When Is Debt A Problem?
Debt is a tool to help businesses grow, but if a business is incapable of paying off its lenders, then it exists at their mercy. Part and parcel of capitalism is the process of 'creative destruction' where failed businesses are mercilessly liquidated by their bankers. However, a more usual (but still expensive) situation is where a company must dilute shareholders at a cheap share price simply to get debt under control. By replacing dilution, though, debt can be an extremely good tool for businesses that need capital to invest in growth at high rates of return. When we think about a company's use of debt, we first look at cash and debt together.
Check out our latest analysis for MeridianLink
What Is MeridianLink's Net Debt?
You can click the graphic below for the historical numbers, but it shows that as of September 2024 MeridianLink had US$469.9m of debt, an increase on US$424.5m, over one year.
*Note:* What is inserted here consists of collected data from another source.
Record sys_ok (sy : System) : Prop := {
  sk_up a p : sy_nodes sy !! a = Some (Up p) → ∃ c, cfg !! a = Some c ∧ proc_ok c (sy_given sy) p;
  sk_disk a id d : disk_at sy a !! id = Some d → vouched (sy_given sy) (damaged_at sy a) id d;
  sk_net pk : pk ∈ sy_net sy → k_id pk ∈ sy_given sy;
  sk_handlers a p g : sy_nodes sy !! a = Some (Up p) → g ∈ pr_go p → handler_ok sy a g;
  sk_answers k status :
    (k, status) ∈ sy_answers sy → (200 ≤ status < 300)%Z →
    ∃ pk, sy_net sy !! k = Some pk ∧ holds_or_lost sy (k_addr pk) (k_id pk);
  sk_waits a p job ts addr att k :
    sy_nodes sy !! a = Some (Up p) → AtAnswer job ts addr att k ∈ pr_workers p →
    sy_net sy !! k = Some (MkPacket addr (j_ChunkID job) (j_Data job));
  sk_told a p job addr :
    sy_nodes sy !! a = Some (Up p) → (job, addr, Pushed) ∈ pr_outcomes p →
    holds_or_lost sy addr (j_ChunkID job);
}.

Lemma disk_at_set a n sy b :
  disk_at (set_node a n sy) b = if decide (a = b) then data (node_disk n) else disk_at sy b.
Proof.
  unfold disk_at. cbn. case_decide as Hab; [subst; by rewrite lookup_insert_eq|by rewrite lookup_insert_ne].
Qed.

Lemma damaged_at_set a n sy b :
  damaged_at (set_node a n sy) b = if decide (a = b) then node_damaged n else damaged_at sy b.
Proof.
  unfold damaged_at. cbn. case_decide as Hab; [subst; by rewrite lookup_insert_eq|by rewrite lookup_insert_ne].
Qed.

Lemma disk_at_node a n sy : sy_nodes sy !! a = Some n → disk_at sy a = data (node_disk n).
Proof. unfold disk_at. by intros ->. Qed.

Lemma damaged_at_node a n sy : sy_nodes sy !! a = Some n → damaged_at sy a = node_damaged n.
Proof. unfold damaged_at. by intros ->. Qed.

(** A node replaced by one whose disk has at least as much. *)
Lemma holds_set a n sy b id :
  grows (disk_at sy a) (data (node_disk n)) → holds_or_lost sy b id → holds_or_lost (set_node a n sy) b id.
Proof.
  intros Hg [?|Hb]; [by left|]. right. rewrite disk_at_set. case_decide; [subst; by apply Hg|done].
Qed.

Lemma handler_set a n sy b g :
  grows (disk_at sy a) (data (node_disk n)) → handler_ok sy b g → handler_ok (set_node a n sy) b g.
Proof.
  intros Hg. destruct g as [| | | |[k|] id d|[k|] id d|[k|] st| | | | | | | |]; cbn; try done.
  intros Hh H2. destruct (Hh H2) as (pk&?&?). exists pk. split; [done|]. by apply holds_set.
Qed.

Lemma sys_ok_set a n sy :
  sys_ok sy → grows (disk_at sy a) (data (node_disk n)) →
  (∀ id d, data (node_disk n) !! id = Some d → vouched (sy_given sy) (node_damaged n) id d) →
  (∀ p, n = Up p →
    (∃ c, cfg !! a = Some c ∧ proc_ok c (sy_given sy) p) ∧
    (∀ g, g ∈ pr_go p → handler_ok (set_node a n sy) a g) ∧
    (∀ job ts addr att k, AtAnswer job ts addr att k ∈ pr_workers p →
      sy_net sy !! k = Some (MkPacket addr (j_ChunkID job) (j_Data job))) ∧
    ∀ job addr, (job, addr, Pushed) ∈ pr_outcomes p → holds_or_lost sy addr (j_ChunkID job)) →
  sys_ok (set_node a n sy).
Proof.
  intros [Hup Hdisk Hnet Hhand Hans Hwait Htold] Hg Hd Hn.
  split; cbn [set_node sy_nodes sy_net sy_answers sy_given].
  - intros b p [[-> ->]|[_ Hb]]%lookup_insert_Some; [by apply (Hn p)|by apply Hup].
  - intros b id d. rewrite disk_at_set, damaged_at_set. case_decide; [apply Hd|apply Hdisk].
  - exact Hnet.
  - intros b p g [[-> ->]|[_ Hb]]%lookup_insert_Some Hin; [by apply (Hn p)|]. apply handler_set; [done|]. by eapply Hhand.
  - intros k st Hk H2. destruct (Hans k st Hk H2) as (pk&?&?). exists pk. split; [done|]. by apply holds_set.
  - intros b p job ts addr att k [[-> ->]|[_ Hb]]%lookup_insert_Some; [by apply (Hn p)|by eapply Hwait].
  - intros b p job addr Hb Hj. apply holds_set; [done|]. apply lookup_insert_Some in Hb as [[-> ->]|[_ Hb]];
      [by apply (Hn p)|by eapply Htold].
Qed.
On the flip side, it has US$82.3m in cash leading to net debt of about US$387.6m.
How Healthy Is MeridianLink's Balance Sheet?
Zooming in on the latest balance sheet data, we can see that MeridianLink had liabilities of US$71.6m due within 12 months and liabilities of US$478.0m due beyond that. Offsetting this, it had US$82.3m in cash and US$39.2m in receivables that were due within 12 months. So its liabilities total US$428.2m more than the combination of its cash and short-term receivables.
This deficit isn't so bad because MeridianLink is worth US$1.82b, and thus could probably raise enough capital to shore up its balance sheet, if the need arose. But we definitely want to keep our eyes open to indications that its debt is bringing too much risk.
We measure a company's debt load relative to its earnings power by looking at its net debt divided by its earnings before interest, tax, depreciation, and amortization (EBITDA) and by calculating how easily its earnings before interest and tax (EBIT) cover its interest expense (interest cover). The advantage of this approach is that we take into account both the absolute quantum of debt (with net debt to EBITDA) and the actual interest expenses associated with that debt (with its interest cover ratio).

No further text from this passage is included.